July 24th and 25th, 2005, Edinburgh, Scotland, UK

Program Committee

Information access is one of the hottest topics of information society and it has become even more important since the advent of the Web. On one side, our society relies more and more on information, both for professional and personal goals. Information is nowadays considered as one of the most valuable and strategic goods: knowing the right information, at the right moment, as soon as it is available is a ‘must’ for all of us. On the other side, the amount of available information, especially on the Web and in modern Digital Libraries, is tremendously increasing over time.

In this context, the importance and role of user modeling and personalized information access are increasing. Equipped with user modeling tools capable of comprehending specific user information needs, new retrieval tools will be able to effectively filter out irrelevant information, to rank information in the most suitable way, to compare the contents of different documents, to personalize information presentation, and to adequately tailor man-machine interaction.

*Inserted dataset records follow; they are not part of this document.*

Definition record_terminal_result (terminal : JobRecord) (d : CompletionDecision) (finished_at : string)
    (deliver_to_caller : bool) : DM unit :=
  let* edge := on_bureau (callback_child_edge terminal) in
  do* (match edge with
       | Some e =>
           let* job := mlift (job_with_unsilenced_reply terminal) in
           let* reply_id := on_bureau (record_reply (dc_bureau cfg) job d finished_at false) in
           do* submit_callback_continuation cfg ou e terminal reply_id d finished_at in mret' tt
       | None =>
           do* on_bureau (record_reply (dc_bureau cfg) terminal d finished_at deliver_to_caller) in mret' tt
       end) in
  on_bureau (mark_callback_done terminal finished_at).

(** The reply a caller gets, where it is not the decision itself. *)
Definition reply_decision (c terminal : JobRecord) (d : CompletionDecision)
    (retry_reply : option CompletionDecision) (finished_at : string) : DM (option CompletionDecision) :=
  let* first := (match retry_reply with
                 | Some r => mret' (Some r)
                 | None => reply_decision_without_automatic_retry c terminal d finished_at
                 end) in
  let* noticed := empty_result_notice_decision terminal (default d first) (should_deliver_to_caller terminal) in
  mret' (match noticed with Some r => Some r | None => first end).

Definition record_reply_outcome (c terminal : JobRecord) (d : CompletionDecision)
    (retry_reply : option CompletionDecision) (prior : option CompletionSnapshot) (finished_at : string)
    : DM JobRecord :=
  let* reply := reply_decision c terminal d retry_reply finished_at in
  let* final := (match reply with
                 | None => mret' (terminal, d)
                 | Some r =>
                     let* r := spill_terminal_reply_if_needed cfg c r finished_at in
                     let* terminal := persist_reply_decision cfg c terminal r prior finished_at in
                     mret' (terminal, r)
                 end) in
  do* record_terminal_result final.1 final.2 finished_at (should_deliver_to_caller final.1) in
  mret' final.1.

(** An edge to a chain whose child has not come to its end takes the result over. *)
Definition delegates (e : option CallbackEdgeRecord) : option CallbackEdgeRecord :=
  match e with
  | Some e => if edge_over (ce_state e) then None else Some e
  | None => None
  end.

Definition record_message_bureau_completion (c terminal : JobRecord) (d : CompletionDecision)
    (prior : option CompletionSnapshot) (finished_at : string) : DM (JobRecord * bool) :=
  do* on_bureau (record_attempt_terminal (dc_bureau cfg) terminal finished_at) in
  if is_reply_delivery_job c then mret' (terminal, false)
  else
    let* parent_edge := on_bureau (delegated_parent_edge terminal) in
    match delegates parent_edge with
    | Some e =>
        let* terminal := persist_delegated_terminal_job cfg terminal e finished_at in
        do* on_bureau (mark_parent_message_waiting e finished_at) in
        mret' (terminal, false)
    | None =>
        let* retry := schedule_automatic_retry c terminal d finished_at in
        if retry.2 : bool then mret' (terminal, true)
        else
          let* terminal := record_reply_outcome c terminal d retry.1 prior finished_at in
          mret' (terminal, false)
    end.

Definition record_message_bureau_cancellation (terminal : JobRecord) (d : CompletionDecision)
    (finished_at : string) (record_reply : bool) : DM unit :=
  do* on_bureau (record_attempt_terminal (dc_bureau cfg) terminal finished_at) in
  if negb record_reply then mret' tt
  else
    let* parent_edge := on_bureau (delegated_parent_edge terminal) in
    do* (match parent_edge with
         | Some e => do* on_bureau (terminalize_cancelled_parent_edge e terminal finished_at) in mret' tt
         | None => mret' tt
         end) in
    record_terminal_result terminal d finished_at true.

(** ** [service.py] *)

Definition notify_body (job : JobRecord) : string :=
  join_lines
    [text ["CCB job "; jr_job_id job; " for agent `"; jr_agent_name job; "` has finished with status: ";
           JobStatus_value (jr_status job); "."];
     text ["Use `ccb trace "; jr_job_id job; "` to view the full result."]].

Definition maybe_notify_sender (job : JobRecord) : DM unit :=
  if negb (py_truthy (dget (me_route_options (jr_request job)) "notify_sender")) then mret' tt
  else
    let sender := strip (me_from_actor (jr_request job)) in
    if negb (truthy sender) then mret' tt
    else
      do* on_bureau (record_notice (dc_bureau cfg) job (notify_body job)
            (Some [("notice", VBool true); ("notify_sender", VBool true); ("job_id", VStr (jr_job_id job));
                   ("agent_name", VStr (jr_agent_name job)); ("status", VStr (JobStatus_value (jr_status job)))])
            (jr_updated_at job) (if bool_decide (jr_status job = JS_COMPLETED) then RT_COMPLETED else RT_FAILED)
            (Some sender)) in
      mret' tt.

(** [finish_terminal_runtime]: the execution service forgets the job, the runtime is idle. *)
Definition finish_terminal_runtime (c : JobRecord) : DM unit := sync_runtime cfg (jr_agent_name c) (Some AS_IDLE).

(** [complete_job].  A delivery found running without a process is completed from here again
    ([repair_running]); [depth] bounds how deep, as the interpreter's stack does. *)
Fixpoint complete (depth : nat) (job_id : string) (d : CompletionDecision) : DM JobRecord :=
  match depth with
  | O => mraise RecursionError "maximum recursion depth exceeded"
  | S depth =>
      if negb (cd_terminal d) then dispatch_error ["complete requires a terminal completion decision"]
      else
        let* current := get_job cfg job_id in
        match current with
        | None => dispatch_error ["unknown job: "; job_id]
        | Some c =>
            if job_terminal (jr_status c) then mret' c
            else
              let* finished_at := (if opt_truthy (cd_finished_at d) then mret' (str_or (cd_finished_at d) "")
                                   else clock cfg) in
              let* ended := persist_terminal_completion cfg c d finished_at in
              let '(terminal, d, prior) := ended in
              let* recorded := record_message_bureau_completion c terminal d prior finished_at in
              let '(terminal, retry_scheduled) := recorded in
              do* finish_terminal_runtime c in
              do* resolve_reply_delivery_terminal cfg terminal finished_at in
              if retry_scheduled : bool then mret' terminal
              else
                do* maybe_notify_sender terminal in
                do* (if ou_auto_reply_delivery ou
                     then do* prepare_reply_deliveries cfg ou (complete depth) in mret' tt
                     else mret' tt) in
                mret' terminal
        end
  end.

(** ** [cancellation.py] *)

(** [_capture_cancel_evidence] *)
Definition capture_cancel_evidence (job_id : string) : DM (option CompletionDecision) :=
  let* now := moment in
  mret' (match (if ex_present then ex_evidence now job_id else None) with
         | Some e => if negb (cd_terminal e) || blank (cd_reply e) then None else Some e
         | None => None
         end).

(** [cancel_with_decision] *)
Definition cancel_with_decision (c : JobRecord) (cancelled_at reply : string) (snapshot : option CompletionSnapshot)
    (record_reply : bool) (evidence : option CompletionDecision) : DM CancelReceipt :=
  let* d := mlift (cancel_decision cancelled_at reply snapshot evidence) in
  let* ended := cancel_terminal cfg c cancelled_at d snapshot in
  match ended with
  | inl receipt => mret' receipt
  | inr (terminal, d) =>
      do* record_message_bureau_cancellation terminal d cancelled_at record_reply in
      do* sync_runtime cfg (jr_agent_name terminal) (Some AS_IDLE) in
      do* resolve_reply_delivery_terminal cfg terminal cancelled_at in
      mlift (cancel_receipt terminal)
  end.

(** [cancel_job]; the flag file it leaves for the provider is not modelled. *)
Definition cancel_job (job_id : string) (record_reply : bool) : DM CancelReceipt :=
  let* asked := request_cancel cfg job_id in
  match asked with
  | inl receipt => mret' receipt
  | inr marked =>
      let* evidence := (if record_reply then capture_cancel_evidence job_id else mret' None) in
      let* snapshot := snapshot_load job_id in
      let reply := match evidence with
                   | Some e => cd_reply e
                   | None => match snapshot with Some p => cd_reply (cp_latest_decision p) | None => "" end
                   end in
      cancel_with_decision marked (jr_updated_at marked) reply snapshot record_reply evidence
  end.

(** ** [shutdown.py] *)

(** [_terminate_job_for_shutdown] *)
Definition terminate_job (depth : nat) (c : JobRecord) (shutdown_reason : string) (forced : bool) : DM JobRecord :=
  let* finished_at := clock cfg in
  let* snapshot := snapshot_load (jr_job_id c) in
  let* d := mlift (shutdown_decision snapshot shutdown_reason forced finished_at) in
  let* terminal := complete depth (jr_job_id c) d in
  do* on_queues (remove_queued_for (slot_of c) (jr_job_id c)) in
  mret' terminal.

The new challenges motivated a range of new technologies for personalized information access within all information access paradigms – from classic “ad-hoc” information retrieval to information filtering, browsing, and visualization. New creative ideas emerged in a number of old and new research communities including user modeling, machine learning, adaptive hypermedia, digital libraries, semantic Web, human-computer interaction, and information visualization.

The goals of the workshop are to intensify the exchange of innovative ideas between the different research communities involved, to provide an overview of current activities in the area of personalized information access, and to point out connections between them. The workshop focuses especially on researchers that are working on ontologies, computational linguistics, user modeling and profiling, user adaptive interfaces, digital libraries, and their combination.